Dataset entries
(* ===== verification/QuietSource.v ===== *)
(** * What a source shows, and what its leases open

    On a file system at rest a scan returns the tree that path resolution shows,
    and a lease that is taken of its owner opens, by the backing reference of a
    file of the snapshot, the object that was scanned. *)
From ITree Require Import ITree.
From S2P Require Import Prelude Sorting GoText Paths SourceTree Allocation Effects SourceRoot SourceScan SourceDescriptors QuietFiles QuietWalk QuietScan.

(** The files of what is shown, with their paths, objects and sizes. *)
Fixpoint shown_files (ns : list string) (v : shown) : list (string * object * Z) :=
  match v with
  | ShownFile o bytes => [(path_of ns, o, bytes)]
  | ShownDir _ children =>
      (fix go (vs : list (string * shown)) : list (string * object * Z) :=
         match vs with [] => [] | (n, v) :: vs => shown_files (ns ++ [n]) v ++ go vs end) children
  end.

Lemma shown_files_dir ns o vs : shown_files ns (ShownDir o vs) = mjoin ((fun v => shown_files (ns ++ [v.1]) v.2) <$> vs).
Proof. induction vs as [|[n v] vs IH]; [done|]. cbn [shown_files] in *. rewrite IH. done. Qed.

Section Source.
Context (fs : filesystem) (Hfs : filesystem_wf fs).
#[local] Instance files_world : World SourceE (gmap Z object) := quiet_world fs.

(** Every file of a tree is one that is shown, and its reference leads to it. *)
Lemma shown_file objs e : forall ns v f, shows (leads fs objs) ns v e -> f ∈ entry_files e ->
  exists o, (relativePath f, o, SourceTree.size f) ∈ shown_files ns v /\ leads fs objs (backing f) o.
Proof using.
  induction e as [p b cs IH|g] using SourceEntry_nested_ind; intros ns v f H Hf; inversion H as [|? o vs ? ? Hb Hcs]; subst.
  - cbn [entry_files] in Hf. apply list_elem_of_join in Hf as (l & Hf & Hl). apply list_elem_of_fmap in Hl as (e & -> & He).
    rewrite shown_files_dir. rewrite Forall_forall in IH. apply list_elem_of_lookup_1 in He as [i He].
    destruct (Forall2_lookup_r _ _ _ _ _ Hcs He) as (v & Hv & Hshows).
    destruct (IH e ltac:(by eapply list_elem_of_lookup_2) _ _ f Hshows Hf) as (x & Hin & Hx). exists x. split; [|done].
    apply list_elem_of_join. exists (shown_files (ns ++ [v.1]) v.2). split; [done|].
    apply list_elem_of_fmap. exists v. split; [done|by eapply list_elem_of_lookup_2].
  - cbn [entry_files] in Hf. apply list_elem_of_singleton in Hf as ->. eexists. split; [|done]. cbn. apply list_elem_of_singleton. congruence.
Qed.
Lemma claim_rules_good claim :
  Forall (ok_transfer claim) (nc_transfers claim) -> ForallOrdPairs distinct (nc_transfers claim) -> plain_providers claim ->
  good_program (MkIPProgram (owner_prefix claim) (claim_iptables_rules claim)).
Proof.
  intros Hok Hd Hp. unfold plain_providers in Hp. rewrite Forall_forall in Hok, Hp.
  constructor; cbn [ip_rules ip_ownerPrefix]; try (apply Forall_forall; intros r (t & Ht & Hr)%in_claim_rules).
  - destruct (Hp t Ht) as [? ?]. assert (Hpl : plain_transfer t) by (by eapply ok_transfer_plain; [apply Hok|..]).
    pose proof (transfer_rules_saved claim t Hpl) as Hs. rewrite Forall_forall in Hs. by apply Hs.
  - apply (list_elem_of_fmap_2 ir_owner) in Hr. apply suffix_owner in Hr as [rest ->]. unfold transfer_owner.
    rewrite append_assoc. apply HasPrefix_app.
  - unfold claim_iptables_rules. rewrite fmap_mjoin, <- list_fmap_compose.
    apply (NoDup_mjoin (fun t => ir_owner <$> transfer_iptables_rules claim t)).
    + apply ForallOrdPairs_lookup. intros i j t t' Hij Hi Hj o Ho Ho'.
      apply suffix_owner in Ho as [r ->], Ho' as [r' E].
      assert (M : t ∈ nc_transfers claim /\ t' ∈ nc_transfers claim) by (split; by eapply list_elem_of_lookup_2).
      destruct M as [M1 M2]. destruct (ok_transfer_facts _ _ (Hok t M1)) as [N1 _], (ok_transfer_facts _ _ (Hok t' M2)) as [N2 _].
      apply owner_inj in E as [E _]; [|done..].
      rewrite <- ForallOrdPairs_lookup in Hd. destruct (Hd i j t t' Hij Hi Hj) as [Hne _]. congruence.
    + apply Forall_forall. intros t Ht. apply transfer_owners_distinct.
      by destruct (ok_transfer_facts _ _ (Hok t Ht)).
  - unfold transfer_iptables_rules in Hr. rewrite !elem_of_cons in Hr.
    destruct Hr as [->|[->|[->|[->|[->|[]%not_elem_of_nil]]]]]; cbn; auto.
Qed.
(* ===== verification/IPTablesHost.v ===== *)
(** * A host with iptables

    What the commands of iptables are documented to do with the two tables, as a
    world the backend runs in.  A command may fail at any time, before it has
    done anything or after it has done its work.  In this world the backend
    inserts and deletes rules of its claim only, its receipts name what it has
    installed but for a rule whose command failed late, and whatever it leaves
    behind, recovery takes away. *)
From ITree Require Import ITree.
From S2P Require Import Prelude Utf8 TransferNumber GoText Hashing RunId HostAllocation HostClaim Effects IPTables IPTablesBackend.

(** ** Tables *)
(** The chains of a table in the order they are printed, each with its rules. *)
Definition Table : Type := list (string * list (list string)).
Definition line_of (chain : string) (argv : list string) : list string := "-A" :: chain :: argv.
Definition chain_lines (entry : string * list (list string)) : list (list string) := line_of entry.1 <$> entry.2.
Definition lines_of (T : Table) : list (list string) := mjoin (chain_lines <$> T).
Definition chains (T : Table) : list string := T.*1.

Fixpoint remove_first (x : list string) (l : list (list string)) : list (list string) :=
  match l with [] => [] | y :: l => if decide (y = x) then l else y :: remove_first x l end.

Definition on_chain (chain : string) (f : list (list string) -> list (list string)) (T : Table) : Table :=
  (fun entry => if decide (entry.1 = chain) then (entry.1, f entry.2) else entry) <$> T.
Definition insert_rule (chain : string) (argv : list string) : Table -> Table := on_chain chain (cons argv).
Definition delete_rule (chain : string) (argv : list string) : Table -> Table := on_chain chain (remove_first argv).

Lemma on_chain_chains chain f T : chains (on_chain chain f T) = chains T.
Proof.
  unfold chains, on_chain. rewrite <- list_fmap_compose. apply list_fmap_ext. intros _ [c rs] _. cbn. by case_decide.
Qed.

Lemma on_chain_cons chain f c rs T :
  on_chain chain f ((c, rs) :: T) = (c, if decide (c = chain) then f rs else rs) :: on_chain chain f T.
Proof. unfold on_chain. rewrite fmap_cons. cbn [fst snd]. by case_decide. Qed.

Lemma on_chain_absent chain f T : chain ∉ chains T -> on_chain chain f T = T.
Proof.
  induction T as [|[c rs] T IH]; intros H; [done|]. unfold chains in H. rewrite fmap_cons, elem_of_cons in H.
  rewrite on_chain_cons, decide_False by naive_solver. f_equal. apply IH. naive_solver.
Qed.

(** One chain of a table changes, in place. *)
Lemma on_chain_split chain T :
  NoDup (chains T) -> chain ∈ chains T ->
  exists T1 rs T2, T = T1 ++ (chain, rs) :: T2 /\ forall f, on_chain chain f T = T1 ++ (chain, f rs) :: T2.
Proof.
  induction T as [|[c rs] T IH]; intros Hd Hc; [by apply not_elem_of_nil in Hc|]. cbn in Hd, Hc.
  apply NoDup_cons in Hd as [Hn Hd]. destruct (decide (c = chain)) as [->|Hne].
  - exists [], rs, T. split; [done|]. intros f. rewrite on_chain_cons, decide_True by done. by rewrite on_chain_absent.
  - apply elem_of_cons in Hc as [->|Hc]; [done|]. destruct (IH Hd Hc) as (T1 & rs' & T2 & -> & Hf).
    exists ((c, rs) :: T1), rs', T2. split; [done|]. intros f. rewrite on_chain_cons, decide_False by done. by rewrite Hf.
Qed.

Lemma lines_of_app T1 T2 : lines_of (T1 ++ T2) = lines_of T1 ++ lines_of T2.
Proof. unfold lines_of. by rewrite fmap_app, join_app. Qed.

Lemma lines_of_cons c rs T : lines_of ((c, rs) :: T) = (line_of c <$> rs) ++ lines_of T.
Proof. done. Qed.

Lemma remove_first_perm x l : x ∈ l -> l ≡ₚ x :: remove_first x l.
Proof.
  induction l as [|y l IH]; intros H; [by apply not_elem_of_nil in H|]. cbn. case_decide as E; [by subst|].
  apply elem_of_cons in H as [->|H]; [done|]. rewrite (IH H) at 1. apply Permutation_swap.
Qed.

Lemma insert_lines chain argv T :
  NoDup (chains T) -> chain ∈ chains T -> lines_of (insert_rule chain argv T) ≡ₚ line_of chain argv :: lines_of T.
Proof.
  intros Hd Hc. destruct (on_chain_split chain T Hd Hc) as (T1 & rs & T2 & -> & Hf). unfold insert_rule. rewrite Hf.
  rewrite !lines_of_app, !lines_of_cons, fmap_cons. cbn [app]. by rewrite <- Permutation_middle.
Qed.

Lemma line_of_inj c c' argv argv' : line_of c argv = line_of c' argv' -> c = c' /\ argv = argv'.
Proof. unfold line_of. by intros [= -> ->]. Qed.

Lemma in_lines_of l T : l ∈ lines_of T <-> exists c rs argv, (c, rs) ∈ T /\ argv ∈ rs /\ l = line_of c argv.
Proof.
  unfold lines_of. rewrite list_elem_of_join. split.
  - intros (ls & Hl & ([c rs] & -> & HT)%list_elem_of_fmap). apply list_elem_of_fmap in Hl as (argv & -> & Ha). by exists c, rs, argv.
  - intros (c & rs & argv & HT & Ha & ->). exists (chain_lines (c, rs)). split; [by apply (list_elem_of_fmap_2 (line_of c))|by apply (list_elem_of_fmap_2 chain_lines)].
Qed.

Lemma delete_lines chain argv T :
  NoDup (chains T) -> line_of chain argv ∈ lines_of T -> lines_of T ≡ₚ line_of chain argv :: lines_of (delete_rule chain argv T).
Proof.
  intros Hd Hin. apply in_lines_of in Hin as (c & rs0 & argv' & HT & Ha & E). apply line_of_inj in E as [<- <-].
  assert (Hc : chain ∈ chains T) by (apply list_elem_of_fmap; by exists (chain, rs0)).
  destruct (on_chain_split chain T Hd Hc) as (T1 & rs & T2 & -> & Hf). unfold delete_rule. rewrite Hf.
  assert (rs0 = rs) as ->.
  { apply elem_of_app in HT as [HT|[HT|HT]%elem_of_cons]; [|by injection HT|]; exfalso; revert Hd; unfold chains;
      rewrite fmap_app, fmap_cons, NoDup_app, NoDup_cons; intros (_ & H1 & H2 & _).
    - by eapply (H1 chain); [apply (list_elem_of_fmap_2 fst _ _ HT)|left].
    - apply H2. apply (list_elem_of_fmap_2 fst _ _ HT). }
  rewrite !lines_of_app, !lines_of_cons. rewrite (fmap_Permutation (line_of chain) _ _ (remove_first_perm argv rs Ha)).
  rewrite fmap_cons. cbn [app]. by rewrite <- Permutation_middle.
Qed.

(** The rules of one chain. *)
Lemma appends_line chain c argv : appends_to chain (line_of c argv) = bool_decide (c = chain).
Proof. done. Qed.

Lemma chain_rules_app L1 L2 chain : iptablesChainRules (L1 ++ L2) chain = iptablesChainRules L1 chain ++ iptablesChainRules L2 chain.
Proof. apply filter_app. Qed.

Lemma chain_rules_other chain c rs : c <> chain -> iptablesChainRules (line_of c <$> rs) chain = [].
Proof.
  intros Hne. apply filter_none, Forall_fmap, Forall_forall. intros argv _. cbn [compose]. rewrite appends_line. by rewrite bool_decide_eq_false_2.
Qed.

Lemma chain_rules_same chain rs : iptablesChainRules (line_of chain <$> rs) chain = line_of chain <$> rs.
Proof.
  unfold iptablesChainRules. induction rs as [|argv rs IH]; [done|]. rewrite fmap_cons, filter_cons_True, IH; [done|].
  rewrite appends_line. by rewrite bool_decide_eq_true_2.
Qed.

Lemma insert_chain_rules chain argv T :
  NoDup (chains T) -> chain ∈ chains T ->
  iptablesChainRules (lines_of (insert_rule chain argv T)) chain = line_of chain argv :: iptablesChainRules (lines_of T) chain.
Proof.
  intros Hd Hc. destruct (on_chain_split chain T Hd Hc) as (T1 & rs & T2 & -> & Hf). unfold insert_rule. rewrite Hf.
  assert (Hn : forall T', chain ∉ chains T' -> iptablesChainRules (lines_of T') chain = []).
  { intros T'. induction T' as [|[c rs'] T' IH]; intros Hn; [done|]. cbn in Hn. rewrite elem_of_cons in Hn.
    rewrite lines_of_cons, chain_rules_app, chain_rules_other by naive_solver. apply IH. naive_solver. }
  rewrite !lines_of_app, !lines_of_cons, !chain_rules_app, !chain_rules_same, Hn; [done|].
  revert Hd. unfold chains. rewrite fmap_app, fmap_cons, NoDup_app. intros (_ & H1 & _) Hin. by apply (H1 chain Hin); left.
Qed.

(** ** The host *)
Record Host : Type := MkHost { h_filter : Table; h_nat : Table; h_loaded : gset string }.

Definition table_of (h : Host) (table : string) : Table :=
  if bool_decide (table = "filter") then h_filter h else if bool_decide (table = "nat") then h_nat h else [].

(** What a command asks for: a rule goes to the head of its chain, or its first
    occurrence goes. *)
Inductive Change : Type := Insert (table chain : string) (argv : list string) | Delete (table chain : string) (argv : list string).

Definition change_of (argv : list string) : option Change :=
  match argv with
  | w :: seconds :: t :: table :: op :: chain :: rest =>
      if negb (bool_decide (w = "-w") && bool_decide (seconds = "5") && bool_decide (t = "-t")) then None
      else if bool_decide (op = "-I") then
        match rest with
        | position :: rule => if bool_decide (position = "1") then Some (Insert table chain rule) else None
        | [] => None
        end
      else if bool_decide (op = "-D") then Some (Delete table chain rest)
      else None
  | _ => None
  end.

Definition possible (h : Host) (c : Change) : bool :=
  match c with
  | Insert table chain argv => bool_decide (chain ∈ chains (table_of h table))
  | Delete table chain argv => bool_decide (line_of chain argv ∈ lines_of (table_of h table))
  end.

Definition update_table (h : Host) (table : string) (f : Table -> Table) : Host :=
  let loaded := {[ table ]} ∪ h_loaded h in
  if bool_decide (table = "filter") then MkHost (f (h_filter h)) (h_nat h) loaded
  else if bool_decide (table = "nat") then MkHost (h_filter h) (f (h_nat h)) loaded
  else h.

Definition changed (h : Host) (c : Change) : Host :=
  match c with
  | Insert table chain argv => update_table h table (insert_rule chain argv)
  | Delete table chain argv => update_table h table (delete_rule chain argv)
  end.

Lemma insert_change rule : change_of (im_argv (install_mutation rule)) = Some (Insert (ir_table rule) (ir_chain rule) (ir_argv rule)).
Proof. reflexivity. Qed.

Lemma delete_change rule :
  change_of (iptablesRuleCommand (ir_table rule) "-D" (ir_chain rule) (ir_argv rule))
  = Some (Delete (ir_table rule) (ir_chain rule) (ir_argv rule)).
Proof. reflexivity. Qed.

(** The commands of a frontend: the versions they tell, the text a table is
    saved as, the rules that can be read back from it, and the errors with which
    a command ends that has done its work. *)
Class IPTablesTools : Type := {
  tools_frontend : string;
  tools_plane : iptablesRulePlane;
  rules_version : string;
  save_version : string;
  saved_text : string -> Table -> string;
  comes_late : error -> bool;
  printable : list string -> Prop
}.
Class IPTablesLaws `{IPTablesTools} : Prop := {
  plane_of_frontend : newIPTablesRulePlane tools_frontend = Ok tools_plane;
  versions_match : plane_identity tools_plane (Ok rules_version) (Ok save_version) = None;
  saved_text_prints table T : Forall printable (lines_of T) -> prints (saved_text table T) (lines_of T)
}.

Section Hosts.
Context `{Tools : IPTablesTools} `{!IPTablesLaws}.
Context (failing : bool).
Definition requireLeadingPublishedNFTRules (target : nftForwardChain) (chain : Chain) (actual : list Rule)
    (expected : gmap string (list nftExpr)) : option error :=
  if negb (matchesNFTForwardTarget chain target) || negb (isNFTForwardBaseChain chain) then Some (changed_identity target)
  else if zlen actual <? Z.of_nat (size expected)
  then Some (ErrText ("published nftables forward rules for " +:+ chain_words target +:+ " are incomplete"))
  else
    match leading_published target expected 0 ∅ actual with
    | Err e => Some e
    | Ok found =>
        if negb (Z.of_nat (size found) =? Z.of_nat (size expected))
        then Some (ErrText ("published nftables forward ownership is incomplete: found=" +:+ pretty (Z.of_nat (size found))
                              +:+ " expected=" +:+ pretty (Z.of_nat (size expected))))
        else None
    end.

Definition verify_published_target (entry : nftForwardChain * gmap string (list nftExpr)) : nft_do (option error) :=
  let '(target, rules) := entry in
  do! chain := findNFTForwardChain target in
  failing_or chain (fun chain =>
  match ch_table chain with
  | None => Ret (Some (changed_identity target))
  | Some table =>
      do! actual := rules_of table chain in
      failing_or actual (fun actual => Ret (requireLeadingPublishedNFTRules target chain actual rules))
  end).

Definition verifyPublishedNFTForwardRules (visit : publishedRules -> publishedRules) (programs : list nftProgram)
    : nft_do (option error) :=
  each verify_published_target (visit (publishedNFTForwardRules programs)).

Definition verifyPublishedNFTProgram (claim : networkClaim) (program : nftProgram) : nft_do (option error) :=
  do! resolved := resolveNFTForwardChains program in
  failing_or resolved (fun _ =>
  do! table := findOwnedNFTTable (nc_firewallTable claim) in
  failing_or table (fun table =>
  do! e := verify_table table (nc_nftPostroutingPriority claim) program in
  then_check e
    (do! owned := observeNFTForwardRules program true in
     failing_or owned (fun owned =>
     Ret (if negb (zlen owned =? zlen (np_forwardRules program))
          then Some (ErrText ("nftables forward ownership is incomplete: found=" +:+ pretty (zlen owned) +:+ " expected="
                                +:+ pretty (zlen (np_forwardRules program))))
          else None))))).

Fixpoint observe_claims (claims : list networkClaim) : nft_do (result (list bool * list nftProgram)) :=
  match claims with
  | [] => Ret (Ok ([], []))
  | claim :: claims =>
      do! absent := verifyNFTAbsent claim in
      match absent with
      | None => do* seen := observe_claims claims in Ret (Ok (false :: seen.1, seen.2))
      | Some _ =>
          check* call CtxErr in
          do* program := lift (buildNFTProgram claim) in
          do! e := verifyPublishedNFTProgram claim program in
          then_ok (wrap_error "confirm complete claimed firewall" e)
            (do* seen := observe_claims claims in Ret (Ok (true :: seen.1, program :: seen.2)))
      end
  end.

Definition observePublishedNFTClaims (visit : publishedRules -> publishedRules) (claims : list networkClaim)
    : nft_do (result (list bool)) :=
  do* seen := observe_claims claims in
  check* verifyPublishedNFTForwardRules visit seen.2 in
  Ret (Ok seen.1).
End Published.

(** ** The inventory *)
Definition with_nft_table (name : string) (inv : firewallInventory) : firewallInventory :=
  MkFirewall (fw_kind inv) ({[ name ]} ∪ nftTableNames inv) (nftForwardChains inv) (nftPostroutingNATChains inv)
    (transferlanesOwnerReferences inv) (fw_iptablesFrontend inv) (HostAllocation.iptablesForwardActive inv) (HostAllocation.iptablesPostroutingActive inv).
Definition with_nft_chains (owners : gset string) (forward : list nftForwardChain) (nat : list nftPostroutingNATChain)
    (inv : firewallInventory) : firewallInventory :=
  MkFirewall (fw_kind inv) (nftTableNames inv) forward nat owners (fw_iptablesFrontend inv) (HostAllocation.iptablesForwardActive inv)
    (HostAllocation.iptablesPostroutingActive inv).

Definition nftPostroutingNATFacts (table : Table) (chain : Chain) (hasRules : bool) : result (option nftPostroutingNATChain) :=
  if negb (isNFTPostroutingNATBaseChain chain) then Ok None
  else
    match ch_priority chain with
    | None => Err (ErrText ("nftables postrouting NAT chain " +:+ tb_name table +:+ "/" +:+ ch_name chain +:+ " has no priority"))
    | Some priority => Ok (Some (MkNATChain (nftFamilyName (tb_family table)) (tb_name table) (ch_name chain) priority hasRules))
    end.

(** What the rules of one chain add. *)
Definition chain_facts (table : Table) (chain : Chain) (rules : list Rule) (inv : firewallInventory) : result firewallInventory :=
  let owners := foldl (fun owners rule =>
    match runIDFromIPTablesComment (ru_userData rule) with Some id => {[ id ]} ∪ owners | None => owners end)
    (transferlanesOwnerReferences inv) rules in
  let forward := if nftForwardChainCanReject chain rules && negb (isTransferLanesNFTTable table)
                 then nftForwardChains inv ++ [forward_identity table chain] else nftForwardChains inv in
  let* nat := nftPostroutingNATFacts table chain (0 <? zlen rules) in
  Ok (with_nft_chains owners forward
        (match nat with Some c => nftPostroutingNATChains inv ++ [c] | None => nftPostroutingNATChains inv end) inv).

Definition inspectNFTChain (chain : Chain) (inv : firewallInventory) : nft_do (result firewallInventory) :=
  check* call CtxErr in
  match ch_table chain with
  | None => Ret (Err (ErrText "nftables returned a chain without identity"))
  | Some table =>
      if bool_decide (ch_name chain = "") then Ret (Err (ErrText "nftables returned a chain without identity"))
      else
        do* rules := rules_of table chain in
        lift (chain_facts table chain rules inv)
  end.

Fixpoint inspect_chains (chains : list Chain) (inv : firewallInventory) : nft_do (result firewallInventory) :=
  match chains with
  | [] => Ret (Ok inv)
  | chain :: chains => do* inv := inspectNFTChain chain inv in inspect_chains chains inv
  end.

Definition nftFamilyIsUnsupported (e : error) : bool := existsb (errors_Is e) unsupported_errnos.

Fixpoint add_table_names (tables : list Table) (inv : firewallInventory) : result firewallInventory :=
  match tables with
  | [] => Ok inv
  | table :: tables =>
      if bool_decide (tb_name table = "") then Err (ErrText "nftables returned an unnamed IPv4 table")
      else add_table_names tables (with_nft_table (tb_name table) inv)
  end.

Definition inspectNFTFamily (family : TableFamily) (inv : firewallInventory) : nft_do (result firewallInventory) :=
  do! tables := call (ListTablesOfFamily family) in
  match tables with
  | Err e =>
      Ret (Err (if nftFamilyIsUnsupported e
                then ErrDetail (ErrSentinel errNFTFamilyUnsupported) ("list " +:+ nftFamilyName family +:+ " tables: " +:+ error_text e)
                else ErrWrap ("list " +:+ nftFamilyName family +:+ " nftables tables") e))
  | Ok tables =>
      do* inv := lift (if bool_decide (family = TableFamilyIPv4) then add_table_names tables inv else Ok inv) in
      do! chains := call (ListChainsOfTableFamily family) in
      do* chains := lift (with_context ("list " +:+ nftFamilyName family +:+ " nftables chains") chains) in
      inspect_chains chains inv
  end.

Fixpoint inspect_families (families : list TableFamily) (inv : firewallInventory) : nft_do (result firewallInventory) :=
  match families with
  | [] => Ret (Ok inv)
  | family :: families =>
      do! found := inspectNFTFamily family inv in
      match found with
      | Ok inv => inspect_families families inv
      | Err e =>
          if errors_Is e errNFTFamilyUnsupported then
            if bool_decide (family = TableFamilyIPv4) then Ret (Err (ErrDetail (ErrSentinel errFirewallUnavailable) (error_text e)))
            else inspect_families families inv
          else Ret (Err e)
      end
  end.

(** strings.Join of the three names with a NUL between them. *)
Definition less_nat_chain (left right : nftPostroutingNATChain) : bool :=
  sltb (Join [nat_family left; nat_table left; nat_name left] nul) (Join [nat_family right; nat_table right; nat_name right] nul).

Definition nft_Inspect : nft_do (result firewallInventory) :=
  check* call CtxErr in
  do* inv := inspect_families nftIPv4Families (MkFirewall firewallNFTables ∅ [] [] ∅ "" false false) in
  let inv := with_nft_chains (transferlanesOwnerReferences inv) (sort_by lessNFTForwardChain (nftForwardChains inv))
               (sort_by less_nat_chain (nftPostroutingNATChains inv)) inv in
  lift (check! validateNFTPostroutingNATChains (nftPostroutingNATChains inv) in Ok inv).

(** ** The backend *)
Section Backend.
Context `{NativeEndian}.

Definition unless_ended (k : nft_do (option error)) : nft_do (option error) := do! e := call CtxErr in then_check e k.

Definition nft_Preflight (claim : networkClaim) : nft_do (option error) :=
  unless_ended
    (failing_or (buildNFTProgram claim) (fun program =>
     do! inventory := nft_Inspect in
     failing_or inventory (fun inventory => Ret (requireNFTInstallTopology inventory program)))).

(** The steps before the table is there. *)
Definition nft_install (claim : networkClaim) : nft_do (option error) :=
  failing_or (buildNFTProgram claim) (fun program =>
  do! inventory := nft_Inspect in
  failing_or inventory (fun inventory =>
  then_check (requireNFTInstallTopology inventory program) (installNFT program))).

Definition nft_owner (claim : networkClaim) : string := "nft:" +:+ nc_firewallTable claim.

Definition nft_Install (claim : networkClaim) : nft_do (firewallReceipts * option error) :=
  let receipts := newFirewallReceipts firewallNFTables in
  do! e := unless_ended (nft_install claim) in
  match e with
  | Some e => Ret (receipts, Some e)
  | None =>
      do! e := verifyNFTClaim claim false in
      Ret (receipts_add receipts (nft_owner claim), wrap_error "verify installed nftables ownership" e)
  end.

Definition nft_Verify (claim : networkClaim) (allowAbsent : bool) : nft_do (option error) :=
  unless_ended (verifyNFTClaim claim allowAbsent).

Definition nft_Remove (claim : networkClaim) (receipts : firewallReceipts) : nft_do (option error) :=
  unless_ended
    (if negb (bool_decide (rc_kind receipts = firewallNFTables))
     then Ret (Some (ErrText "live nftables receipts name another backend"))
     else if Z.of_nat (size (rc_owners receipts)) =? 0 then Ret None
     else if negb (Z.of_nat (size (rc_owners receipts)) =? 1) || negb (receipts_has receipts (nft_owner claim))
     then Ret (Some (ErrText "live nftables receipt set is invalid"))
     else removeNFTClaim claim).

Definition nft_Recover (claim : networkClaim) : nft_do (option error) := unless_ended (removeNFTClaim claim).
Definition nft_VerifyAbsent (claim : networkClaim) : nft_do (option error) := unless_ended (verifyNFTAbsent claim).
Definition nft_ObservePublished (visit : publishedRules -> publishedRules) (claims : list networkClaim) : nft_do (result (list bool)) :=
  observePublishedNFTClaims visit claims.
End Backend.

Problem details | If a line falls between the first line of the records and the line containing "exists o, (relativePath", inclusive, repeat it exactly; leave out all others.

Output for this task |
(* ===== verification/QuietSource.v ===== *)
(** * What a source shows, and what its leases open

    On a file system at rest a scan returns the tree that path resolution shows,
    and a lease that is taken of its owner opens, by the backing reference of a
    file of the snapshot, the object that was scanned. *)
From ITree Require Import ITree.
From S2P Require Import Prelude Sorting GoText Paths SourceTree Allocation Effects SourceRoot SourceScan SourceDescriptors QuietFiles QuietWalk QuietScan.

(** The files of what is shown, with their paths, objects and sizes. *)
Fixpoint shown_files (ns : list string) (v : shown) : list (string * object * Z) :=
  match v with
  | ShownFile o bytes => [(path_of ns, o, bytes)]
  | ShownDir _ children =>
      (fix go (vs : list (string * shown)) : list (string * object * Z) :=
         match vs with [] => [] | (n, v) :: vs => shown_files (ns ++ [n]) v ++ go vs end) children
  end.

Lemma shown_files_dir ns o vs : shown_files ns (ShownDir o vs) = mjoin ((fun v => shown_files (ns ++ [v.1]) v.2) <$> vs).
Proof. induction vs as [|[n v] vs IH]; [done|]. cbn [shown_files] in *. rewrite IH. done. Qed.

Section Source.
Context (fs : filesystem) (Hfs : filesystem_wf fs).
#[local] Instance files_world : World SourceE (gmap Z object) := quiet_world fs.

(** Every file of a tree is one that is shown, and its reference leads to it. *)
Lemma shown_file objs e : forall ns v f, shows (leads fs objs) ns v e -> f ∈ entry_files e ->
  exists o, (relativePath f, o, SourceTree.size f) ∈ shown_files ns v /\ leads fs objs (backing f) o.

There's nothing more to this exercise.